We were packing up to attend our nephew’s bar mitzvah at Kibbutz Lavi. Afterwards we would be extending our vacation by a few days, and planned to stay in a house on a small yishuv near Meron. My mother-in-law, who had traveled from Canada to participate in the celebration, would be joining us for the trip up north to the kibbutz and for the extra days in the rented house.
The cars were (over)packed and the house was checked over for no forgotten items. The kids were all excited to finally leave. Suddenly the phone rang. Not knowing if I should answer or just ignore the ringing device, I picked up the phone. It was our good friend and tefillin dealer, Rav Kaufman. He wanted to inform us that our son’s tefillin were ready – a mere five months early. Although Rav Kaufman lived just outside of Jerusalem and on the way to our destination, it wasn’t urgent to acquire the tefillin until we would return.
Our nephew’s bar mitzvah was memorable. In particular, it was lovely being able to spend time with distant relatives. There were actually a few bar mitzvah celebrations going on at the same time. On Sunday morning almost all the guests were busy packing up to go home or, as in our case, to continue on with their vacations. We had meticulously organized our belongings between the two cars. My oldest son, Eli, age 16½, would be leaving our vacation house after a day or two to join his yeshiva camp. He had packed his essential items in a separate backpack, including his tefillin.
As we finished packing up the cars, we suddenly realized we couldn’t find Eli’s backpack. We rechecked our rooms. We looked all around the lobby. We asked each one of the separate bar mitzvah groups if they had seen the lost red backpack. We checked the grounds in front of the lobby. We asked the staff. It was as if the backpack and its precious contents never existed.
We were heartbroken. Beyond the cost, who could deny the holiness and sentimentality of a boy’s tefillin? When we felt there was no point in continuing to search for the lost backpack, we made our way to our next destination with heavy hearts. The plan was for my husband to daven Shacharis early at the kever of Rebbi Shimon and then to come back and give his tefillin to our devastated oldest son. I would then drive the boys to the kever so that they would be able to daven the morning services. It was a treat for me to be able to daven Shacharis at the kever those mornings. Eli would have to borrow tefillin from friends once he would join up with his yeshiva.

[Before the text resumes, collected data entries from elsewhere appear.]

(* ===== verification/CellDerive.v ===== *)
(** * Derived cells: [anx_cell_derive_child] of [kernel/core/exec/runtime.c]

    A running cell delegates by deriving a child.  The child copies every
    policy of its parent and draws on the child budget of the run's fence.
    [identity_admit] is the identity service. *)

From S2P Require Import Prelude Uuid Cell CellScope Sched CellStore EffectFence.

(** The lineage and the policies the child takes over. *)
Definition inherit (parent child : anx_cell) : anx_cell :=
  child <| parent_cid := cid parent |> <| identity_id := identity_id parent |>
        <| effect_fence_id := effect_fence_id parent |> <| tool_namespace_id := tool_namespace_id parent |>
        <| revision_lease_id := revision_lease_id parent |>
        <| recursion_depth := u32 (recursion_depth parent + 1) |>
        <| constraints := constraints parent |> <| policy := policy parent |>
        <| cognitive_max_tokens := cognitive_max_tokens parent |>
        <| cognitive_max_reasoning_depth := cognitive_max_reasoning_depth parent |>
        <| contract_consistency := contract_consistency parent |>
        <| contract_effect_mode := contract_effect_mode parent |>.

Section derive.
Context (identity_admit : anx_cell → Z).

Definition anx_cell_derive_child (fuel : nat) (current : option anx_uuid) (alloc : bool) (fresh : anx_uuid)
    (now : Z) (st : cell_store) (F : fence_table) (parentp : option anx_uuid) (type : Z)
    (intentp : option anx_cell_intent) : outcome (Z * option anx_uuid * cell_store * fence_table) :=
  match parentp, parentp ≫= (st !!.) with
  | Some p, Some parent =>
      when match current with Some a => negb (uuid_eqb a (cid parent)) | None => false end
        ret Ret (ANX_EPERM, None, st, F) ;;
      let! (e, st) := anx_cell_check_scope fuel st parentp in
      when negb (e =? ANX_OK) ret Ret (e, None, st, F) ;;
      let e := identity_admit parent in
      when negb (e =? ANX_OK) ret Ret (e, None, st, F) ;;
      when anx_cell_status_terminal (status parent) || negb (allow_recursive_cells (policy parent))
           || (recursion_depth parent >=? exec_max_recursion_depth (policy parent))
           || (recursion_depth parent >=? max_recursion_depth (constraints parent))
        ret Ret (ANX_EPERM, None, st, F) ;;
      when (child_count parent >=? ANX_MAX_CHILD_CELLS)
           || (child_count parent >=? max_child_cells (constraints parent))
        ret Ret (ANX_ENOMEM, None, st, F) ;;
      match anx_effect_fence_create_child alloc fresh now st F (Some parent) type intentp with
      | (e, Some c, st, F) =>
          when negb (e =? ANX_OK) ret Ret (e, None, st, F) ;;
          let st := alter (inherit parent) c st in
          let st := alter (λ pc, pc <| child_cids ::= λ l, l ++ [c] |>) p st in
          Ret (ANX_OK, Some c, st, F)
      | (e, None, st, F) => Ret (e, None, st, F)
      end
  | _, _ => Ret (ANX_EINVAL, None, st, F)
  end.

(** ** The child stays in scope *)

(** A cell that only gained children. *)
Definition grown (n n' : anx_cell) : Prop :=
  ∃ l, n' = n <| child_cids := l |> ∧ (∀ c, c ∈ child_cids n → c ∈ l) ∧
    (child_count n ≤ ANX_MAX_CHILD_CELLS → Z.of_nat (length l) ≤ ANX_MAX_CHILD_CELLS).

Lemma grown_refl n : grown n n.
Proof. exists (child_cids n). split_and!; [by destruct n|done|done]. Qed.

Lemma scope_contains_grown parent parent' child child' :
  grown parent parent' → grown child child' → scope_contains parent child = true →
  scope_contains parent' child' = true.
Proof.
  intros (l & -> & Hl & Hlen) (l2 & -> & _ & _) Hc.
  pose proof (scope_contains_spec _ _ Hc) as (_ & _ & _ & _ & Hin).
  unfold scope_contains in *. cbv zeta in *.
  change (scope_contains (parent <| child_cids := l |>) (child <| child_cids := l2 |>)) with
    (scope_contains (parent <| child_cids := l |>) child).
  change (child_count (parent <| child_cids := l |>)) with (Z.of_nat (length l)).
  change (child_cids (parent <| child_cids := l |>)) with l.
  destruct (Z.gtb_spec (child_count parent) ANX_MAX_CHILD_CELLS) as [|Hle]; [done|].
  destruct (Z.gtb_spec (Z.of_nat (length l)) ANX_MAX_CHILD_CELLS); [specialize (Hlen Hle); lia|].
  assert (∀ k, cid child ∈ k → existsb (λ c, uuid_eqb c (cid child)) k = true) as Hex.
  { intros k Hk. apply existsb_exists. exists (cid child). split; [by apply list_elem_of_In|apply uuid_eqb_refl]. }
  change (cid (child <| child_cids := l2 |>)) with (cid child).
  rewrite (Hex (child_cids parent)) in Hc by done. rewrite (Hex l) by (by apply Hl). exact Hc.
Qed.

(** Scope survives growth of the store. *)
Lemma in_scope_grown st st' q :
  (∀ x n, st !! x = Some n → ∃ n', st' !! x = Some n' ∧ grown n n') → in_scope st q → in_scope st' q.
Proof.
  intros Hst. induction 1 as [p c Hp Hnil Hd|p c parent Hp Hnil Hpar Hc _ IH].
  - destruct (Hst p c Hp) as (c' & Hc' & l & -> & _). by eapply in_scope_root.
  - destruct (Hst p c Hp) as (c' & Hc' & Hg). destruct (Hst _ _ Hpar) as (par' & Hpar' & Hg').
    pose proof (scope_contains_grown _ _ _ _ Hg' Hg Hc) as Hcont.
    destruct Hg as (l & -> & _). by eapply in_scope_child.
Qed.

Lemma scope_widens_refl x : scope_widens x x = false.
Proof.
  unfold scope_widens. destruct (Z.eqb_spec x 0); [done|]. cbn.
  destruct (Z.gtb_spec x x); [lia|done].
Qed.

Lemma gtb_refl x : (x >? x) = false.
Proof. destruct (Z.gtb_spec x x); [lia|done]. Qed.

(** A child that inherited everything fits under its parent. *)
Lemma inherited_contained parent child c :
  cid child = c → child_count parent < ANX_MAX_CHILD_CELLS →
  anx_cell_status_terminal (status parent) || negb (allow_recursive_cells (policy parent))
    || (recursion_depth parent >=? exec_max_recursion_depth (policy parent))
    || (recursion_depth parent >=? max_recursion_depth (constraints parent)) = false →
  scope_contains (parent <| child_cids ::= λ l, l ++ [c] |>) (inherit parent child) = true.
Proof.
  intros Hcid Hcount Hg. unfold scope_contains. cbv zeta. cbn [inherit].
  repeat match goal with H : (_ || _)%bool = false |- _ => apply orb_false_iff in H as [H ?] end.
  change (child_count (parent <| child_cids ::= λ l, l ++ [c] |>)) with (Z.of_nat (length (child_cids parent ++ [c]))).
  rewrite length_app. destruct (Z.gtb_spec (Z.of_nat (length (child_cids parent) + length [c])) ANX_MAX_CHILD_CELLS).
  { unfold child_count in Hcount. cbn in *. lia. }
  assert (existsb (λ x, uuid_eqb x (cid (inherit parent child)))
            (child_cids (parent <| child_cids ::= λ l, l ++ [c] |>)) = true) as ->.
  { apply existsb_exists. exists c. split; [apply in_app_iff; right; by left|].
    change (cid (inherit parent child)) with (cid child). rewrite Hcid. apply uuid_eqb_refl. }
  cbn. rewrite !uuid_eqb_refl, Z.eqb_refl, !andb_negb_r, !scope_widens_refl, !gtb_refl.
  repeat match goal with H : _ = false |- _ => rewrite H end.
  rewrite bool_decide_eq_true_2 by done. cbn. by rewrite andb_false_r.
Qed.
End derive.

(** The store after linking the child. *)
Lemma derived_store st p parent fresh new :
  depths_ok st → st !! p = Some parent → cid parent = p → p ≠ ANX_UUID_NIL → fresh ≠ p →
  st !! fresh = None → cid new = fresh → status new = ANX_CELL_CREATED → in_scope st p →
  child_count parent < ANX_MAX_CHILD_CELLS →
  anx_cell_status_terminal (status parent) || negb (allow_recursive_cells (policy parent))
    || (recursion_depth parent >=? exec_max_recursion_depth (policy parent))
    || (recursion_depth parent >=? max_recursion_depth (constraints parent)) = false →
  let st' := alter (λ pc, pc <| child_cids ::= λ l, l ++ [fresh] |>) p
               (alter (inherit parent) fresh (<[fresh := new]> st)) in
  in_scope st' fresh ∧
  (∃ c, st' !! fresh = Some c ∧ status c = ANX_CELL_CREATED ∧ parent_cid c = p ∧ attenuates parent c ∧
     recursion_depth c = recursion_depth parent + 1 ∧ policy c = policy parent ∧ constraints c = constraints parent) ∧
  st' !! p = Some (parent <| child_cids ::= λ l, l ++ [fresh] |>) ∧
  (∀ q, q ≠ p → q ≠ fresh → st' !! q = st !! q).
Proof.
  intros Hd Hp Hcid Hnil Hfp Hfresh Hnew Hst Hin Hcount Hg st'.
  assert (st' !! fresh = Some (inherit parent new)) as H1.
  { unfold st'. by rewrite lookup_alter_ne, lookup_alter_eq, lookup_insert_eq by done. }
  assert (st' !! p = Some (parent <| child_cids ::= λ l, l ++ [fresh] |>)) as H2.
  { unfold st'. by rewrite lookup_alter_eq, lookup_alter_ne, lookup_insert_ne, Hp by done. }
  assert (∀ q, q ≠ p → q ≠ fresh → st' !! q = st !! q) as H3.
  { intros q ??. unfold st'. by rewrite !lookup_alter_ne, lookup_insert_ne by done. }
  pose proof (inherited_contained parent new fresh Hnew Hcount Hg) as Hcont.
  pose proof (scope_contains_spec _ _ Hcont) as (Hatt & Hlt & _ & _).
  destruct (Hd p parent Hp) as [Hu1 Hu2]. unfold is_u32 in *.
  assert (recursion_depth (inherit parent new) = recursion_depth parent + 1) as Hdep'
    by (apply u32_small; unfold is_u32; cbn in Hlt; lia).
  assert (attenuates parent (inherit parent new)) as Hatt' by (destruct Hatt; by constructor).
  split_and!; [|exists (inherit parent new); split_and!; try done|done|done].
  apply (in_scope_child st' fresh (inherit parent new) (parent <| child_cids ::= λ l, l ++ [fresh] |>));
    [done|by rewrite <- Hcid in Hnil|by rewrite <- Hcid in H2|done|].
  change (parent_cid (inherit parent new)) with (cid parent). rewrite Hcid.
  apply (in_scope_grown st); [|done]. intros q n Hq. destruct (decide (q = p)) as [->|Hqp].
  - exists (parent <| child_cids ::= λ l, l ++ [fresh] |>). split; [done|]. rewrite Hp in Hq. injection Hq as <-.
    exists (child_cids parent ++ [fresh]). split_and!; [done|intros c; rewrite elem_of_app; by left|].
    intros _. unfold child_count in *. rewrite length_app. cbn. lia.
  - exists n. split; [|apply grown_refl]. rewrite H3; [done|done|]. intros ->. congruence.
Qed.

Lemma cell_create_result alloc fresh now st type intentp e child st' :
  anx_cell_create alloc fresh now st type intentp = (e, child, st') →
  (e = ANX_OK ∧ child = Some fresh ∧ ∃ ty it, st' = <[fresh := new_cell fresh ty it now]> st) ∨
  (e ≠ ANX_OK ∧ child = None ∧ st' = st).
Proof.
  unfold anx_cell_create. intros H. destruct intentp as [it|]; [|injection H as <- <- <-; by right].
  destruct (cell_type_of_int type) as [ty|]; [|injection H as <- <- <-; by right].
  destruct alloc; injection H as <- <- <-; [left|by right]. split_and!; [done|done|by exists ty, it].
Qed.

Lemma create_child_result alloc fresh now st F parent type intentp e child st' F' :
  anx_effect_fence_create_child alloc fresh now st F (Some parent) type intentp = (e, child, st', F') →
  (e = ANX_OK ∧ child = Some fresh ∧ ∃ ty it, st' = <[fresh := new_cell fresh ty it now]> st) ∨
  (e ≠ ANX_OK ∧ child = None ∧ st' = st).
Proof.
  unfold anx_effect_fence_create_child. destruct (anx_uuid_is_nil _).
  { intros H. injection H as H <-. by apply cell_create_result in H. }
  destruct (find_fence F _) as [[i f]|]; [|intros [= <- <- <- <-]; by right].
  destruct (state_check now f) as [e1 f1]. cbv zeta.
  destruct (Z.eqb_spec (if e1 =? ANX_EBUSY then ANX_OK else e1) ANX_OK) as [_|Hne]; cbn [negb];
    [|intros [= <- <- <- <-]; by right].
  destruct ((f_child_creations f1 =? MAX64) || _); [intros [= <- <- <- <-]; by right|].
  destruct (anx_cell_create alloc fresh now st type intentp) as [[e2 c2] st2] eqn:Hc.
  intros [= <- <- <- _]. by apply cell_create_result in Hc.
Qed.

(** A branch that refuses the request. *)
Ltac refused := eexists _, _, _, _; split; [done|]; rewrite decide_False; [split; reflexivity|done].

(** C2: A derived child can never do more than its parent.  When
    [anx_cell_derive_child] succeeds, the new cell is linked under the parent
    and in scope, so it and every ancestor of the parent pass the containment
    check; it has exactly the parent's ceilings, policies, fence, identity and
    namespaces, one level deeper; no other cell changes, and the parent only
    gains the child.  The call always returns, and when it fails the store and
    all reference counts are as before. *)
Theorem derive_child_in_scope admits st p parent fuel current alloc fresh now F type intentp :
  store_ok 2 st → depths_ok st → st !! p = Some parent → cid parent = p → p ≠ ANX_UUID_NIL →
  st !! fresh = None → (Z.to_nat (recursion_depth parent) < fuel)%nat →
  ∃ e child st' F',
    anx_cell_derive_child admits fuel current alloc fresh now st F (Some p) type intentp = Ret (e, child, st', F') ∧
    if decide (e = ANX_OK) then
      child = Some fresh ∧ in_scope st' fresh ∧
      (∃ c, st' !! fresh = Some c ∧ status c = ANX_CELL_CREATED ∧ parent_cid c = p ∧ attenuates parent c ∧
         recursion_depth c = recursion_depth parent + 1 ∧
         policy c = policy parent ∧ constraints c = constraints parent) ∧
      st' !! p = Some (parent <| child_cids ::= λ l, l ++ [fresh] |>) ∧
      (∀ q, q ≠ p → q ≠ fresh → st' !! q = st !! q)
    else child = None ∧ st' = st.
Proof.
  intros Hok Hd Hp Hcid Hnil Hfresh Hfuel. unfold anx_cell_derive_child. cbn [mbind option_bind]. rewrite Hp.
  case_match. { by refused. }
  destruct (scope_walk_spec st p parent fuel p parent) as (r & E & Hr & Hiff); [done..|by left|done|].
  unfold hold in E. rewrite uuid_eqb_refl in E. unfold anx_cell_check_scope. rewrite E. cbn [obind].
  destruct (Z.eqb_spec r ANX_OK) as [->|Hne]; cbn [negb].
  2: { by refused. }
  cbv zeta. destruct (Z.eqb_spec (admits parent) ANX_OK) as [_|Hna]; cbn [negb].
  2: { by refused. }
  destruct (anx_cell_status_terminal (status parent) || _ || _ || _) eqn:Hg. { by refused. }
  destruct ((child_count parent >=? ANX_MAX_CHILD_CELLS) || _) eqn:Hcc. { by refused. }
  apply orb_false_iff in Hcc as [Hcc _]. rewrite Z.geb_leb in Hcc. apply Z.leb_gt in Hcc.
  destruct (anx_effect_fence_create_child alloc fresh now st F (Some parent) type intentp)
    as [[[e c] st1] F1] eqn:Hcr.
  apply create_child_result in Hcr as [(-> & -> & ty & it & ->)|(Hne & -> & ->)].
  2: { by refused. }
  change (negb (ANX_OK =? ANX_OK)) with false. cbv iota. eexists _, _, _, _. split; [done|].
  rewrite decide_True by done. split; [done|].
  assert (fresh ≠ p) as Hfp by (intros ->; congruence).
  apply derived_store; try done; by apply Hiff.
Qed.

(** A root that may delegate. *)
Definition delegating : cell_store :=
  {[ Uuid 1 1 := zero_cell (Uuid 1 1) <| refcount := 1 |>
       <| constraints ::= λ k, k <| max_child_cells := 4 |> <| max_recursion_depth := 4 |> |>
       <| policy ::= λ p, p <| allow_recursive_cells := true |> <| exec_max_recursion_depth := 4 |> |> ]}.

Lemma derive_child_in_scope_witness :
  ∃ e child st' F',
    anx_cell_derive_child (λ _, ANX_OK) 5 None true (Uuid 2 2) 9 delegating [] (Some (Uuid 1 1)) 0 (Some zero_intent)
      = Ret (e, child, st', F') ∧ e = ANX_OK ∧ in_scope st' (Uuid 2 2).
Proof.
  destruct (delegating !! Uuid 1 1) as [parent|] eqn:Hp; [|vm_compute in Hp; discriminate].
  destruct (derive_child_in_scope (λ _, ANX_OK) delegating (Uuid 1 1) parent 5 None true (Uuid 2 2) 9 [] 0
              (Some zero_intent)) as (e & child & st' & F' & E & H).
  - intros c n Hn. unfold delegating in Hn. apply lookup_singleton_Some in Hn as [<- <-]. vm_compute. repeat split; congruence.
  - intros c n Hn. unfold delegating in Hn. apply lookup_singleton_Some in Hn as [<- <-]. vm_compute. repeat split; congruence.
  - exact Hp.
  - vm_compute in Hp. injection Hp as <-. reflexivity.
  - discriminate.
  - vm_compute. reflexivity.
  - vm_compute in Hp. injection Hp as <-. cbn. lia.
  - exists e, child, st', F'. split; [exact E|].
    assert (e = ANX_OK) as He by (vm_compute in E; injection E as <- _ _ _; reflexivity).
    split; [exact He|]. rewrite decide_True in H by exact He. apply H.
Defined.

After getting settled in our new accommodations at the rented house, I took Eli to the grand nearby city of Tzfat (usually referred to as the sleepy city in those days) to try to purchase his necessary lost items, excluding tefillin, of course. We were able to replace the backpack with one we had brought with us, and a new bathing suit and T-shirt were bought along with whatever else was missing.

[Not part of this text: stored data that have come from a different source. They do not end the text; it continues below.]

Definition anx_lease_resize (current : option anx_uuid) (s : lease_state) (leasep : option Z)
    (bytes pct : Z) : Z * lease_state :=
  when bool_decide (is_Some current) ret (ANX_EPERM, s) ;;
  match leasep with
  | None => (ANX_EINVAL, s)
  | Some p =>
      when pct >? 100 ret (ANX_EINVAL, s) ;;
      match registered s p with
      | None => (ANX_ENOENT, s)
      | Some lease =>
          when revoked lease ret (ANX_EPERM, s) ;;
          when (mem_tier lease <? 0) || (mem_tier lease >=? ANX_MEM_TIER_COUNT)
               || (accel lease <? 0) || (accel lease >=? ANX_ACCEL_COUNT)
               || ((accel lease =? ANX_ACCEL_NONE) && negb (pct =? 0))
            ret (ANX_EINVAL, s) ;;
          when mem_used_bytes lease >? bytes ret (ANX_EBUSY, s) ;;
          match children_loop (lease_list s) p (bytes - mem_used_bytes lease) pct with
          | None => (ANX_EBUSY, s)
          | Some _ =>
              let within :=
                match l_parent lease with
                | None => inr (rd 0 (total_mem_per_tier s) (mem_tier lease),
                               rd 0 (total_accel_pct s) (accel lease))
                | Some q =>
                    match registered s q with
                    | None => inl ANX_EPERM
                    | Some parent =>
                        if revoked parent then inl ANX_EPERM
                        else if mem_used_bytes parent >? mem_reserved_bytes parent
                        then inl ANX_ENOMEM
                        else inr (mem_reserved_bytes parent - mem_used_bytes parent,
                                  accel_pct parent)
                    end
                end in
              match within with
              | inl r => (r, s)
              | inr (available, percent) =>
                  match siblings_loop (lease_list s) lease available percent with
                  | None => (ANX_ENOMEM, s)
                  | Some (available, percent) =>
                      when (bytes >? available) || (pct >? percent) ret (ANX_ENOMEM, s) ;;
                      (ANX_OK, update_lease p (λ l, l <| mem_reserved_bytes := bytes |>
                                                      <| accel_pct := pct |>) s)
                  end
              end
          end
      end
  end.

Definition anx_lease_grant_child (alloc : option Z) (now : Z) (s : lease_state)
    (parentp : option Z) (engine : option anx_uuid) (bytes pct : Z) : Z * option Z * lease_state :=
  match parentp, engine with
  | Some p, Some id =>
      when anx_uuid_is_nil id || (pct >? 100) ret (ANX_EINVAL, None, s) ;;
      match registered s p with
      | None => (ANX_ENOENT, None, s)
      | Some parent =>
          when revoked parent || (l_depth parent >=? ANX_LEASE_DEPTH_MAX)
            ret (ANX_EPERM, None, s) ;;
          when (accel parent =? ANX_ACCEL_NONE) && negb (pct =? 0) ret (ANX_EINVAL, None, s) ;;
          when engine_leased s id ret (ANX_EEXIST, None, s) ;;
          when mem_used_bytes parent >? mem_reserved_bytes parent ret (ANX_ENOMEM, None, s) ;;
          match children_loop (lease_list s) p
                  (mem_reserved_bytes parent - mem_used_bytes parent) (accel_pct parent) with
          | None => (ANX_ENOMEM, None, s)
          | Some (available, percent) =>
              when (bytes >? available) || (pct >? percent) ret (ANX_ENOMEM, None, s) ;;
              create_lease alloc now s id (Some parent) (mem_tier parent) bytes (accel parent) pct
          end
      end
  | _, _ => (ANX_EINVAL, None, s)
  end.

(** [n] iterations of the walk to the root. *)
Fixpoint in_subtree_walk (n : nat) (s : lease_state) (candidate : option anx_engine_lease)
    (root : Z) : bool :=
  match n, candidate with
  | O, _ | _, None => false
  | S n, Some c =>
      if l_addr c =? root then true
      else in_subtree_walk n s (l_parent c ≫= registered s) root
  end.

Definition in_subtree (s : lease_state) (candidate : anx_engine_lease) (root : Z) : bool :=
  in_subtree_walk (S (Z.to_nat ANX_LEASE_DEPTH_MAX)) s (Some candidate) root.

#[global] Arguments in_subtree : simpl never.

Definition anx_lease_revoke (s : lease_state) (leasep : option Z) : Z * lease_state :=
  match leasep with
  | None => (ANX_EINVAL, s)
  | Some p =>
      match registered s p with
      | None => (ANX_ENOENT, s)
      | Some _ =>
          when existsb (λ c, in_subtree s c p && negb (mem_used_bytes c =? 0)) (lease_list s)
            ret (ANX_EBUSY, s) ;;
          (ANX_OK, s <| lease_list ::= fmap (λ c, if in_subtree s c p
                                                  then c <| revoked := true |> else c) |>)
      end
  end.

Definition anx_lease_release (s : lease_state) (leasep : option Z) : Z * lease_state :=
  match leasep with
  | None => (ANX_EINVAL, s)
  | Some p =>
      match registered s p with
      | None => (ANX_ENOENT, s)
      | Some lease =>
          when negb (mem_used_bytes lease =? 0) ret (ANX_EBUSY, s) ;;
          when existsb (λ c, bool_decide (l_parent c = Some p)) (lease_list s)
            ret (ANX_EBUSY, s) ;;
          (ANX_OK, s <| lease_list ::= filter (λ l, l_addr l ≠ p) |>)
      end
  end.

Definition anx_lease_avail_mem (s : lease_state) (tier : Z) : Z * option Z :=
  when (tier <? 0) || (tier >=? ANX_MEM_TIER_COUNT) ret (ANX_EINVAL, None) ;;
  (ANX_OK, Some (u64 (rd 0 (total_mem_per_tier s) tier - sum_reserved_mem s tier))).

Definition anx_lease_avail_accel (s : lease_state) (a : Z) : Z * option Z :=
  when (a <? 0) || (a >=? ANX_ACCEL_COUNT) ret (ANX_EINVAL, None) ;;
  (ANX_OK, Some (u32 (rd 0 (total_accel_pct s) a - sum_reserved_accel s a))).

Somewhere along the line, it suddenly occurred to us that back at our tefillin dealer’s house, a new pair of tefillin were waiting for us. After an enjoyable holiday up north despite the hole in our hearts from the missing tefillin, we contacted Rav Kaufman and filled him in on the sad tale. He felt our pain and ordered us a new pair. My mother-in-law, who had been with us during the ordeal, generously offered to help defray the cost of the new set of tefillin.
We planned to pick up the available tefillin on our way back to Jerusalem. My husband requested that the tefillin dealer change the knots to accommodate a right-handed boy as our third son is a lefty. Rav Kaufman looked at the pair of tefillin and his notes and remarked, “I don’t know how this happened, but I never paid attention to the fact that this boy is a lefty. I already tied them for right-handed use.”
Sometimes we see how events are all tied up in advance of our knowledge. The additional miracle was that the newly ordered tefillin for our third son were actually ready on time for his bar mitzvah.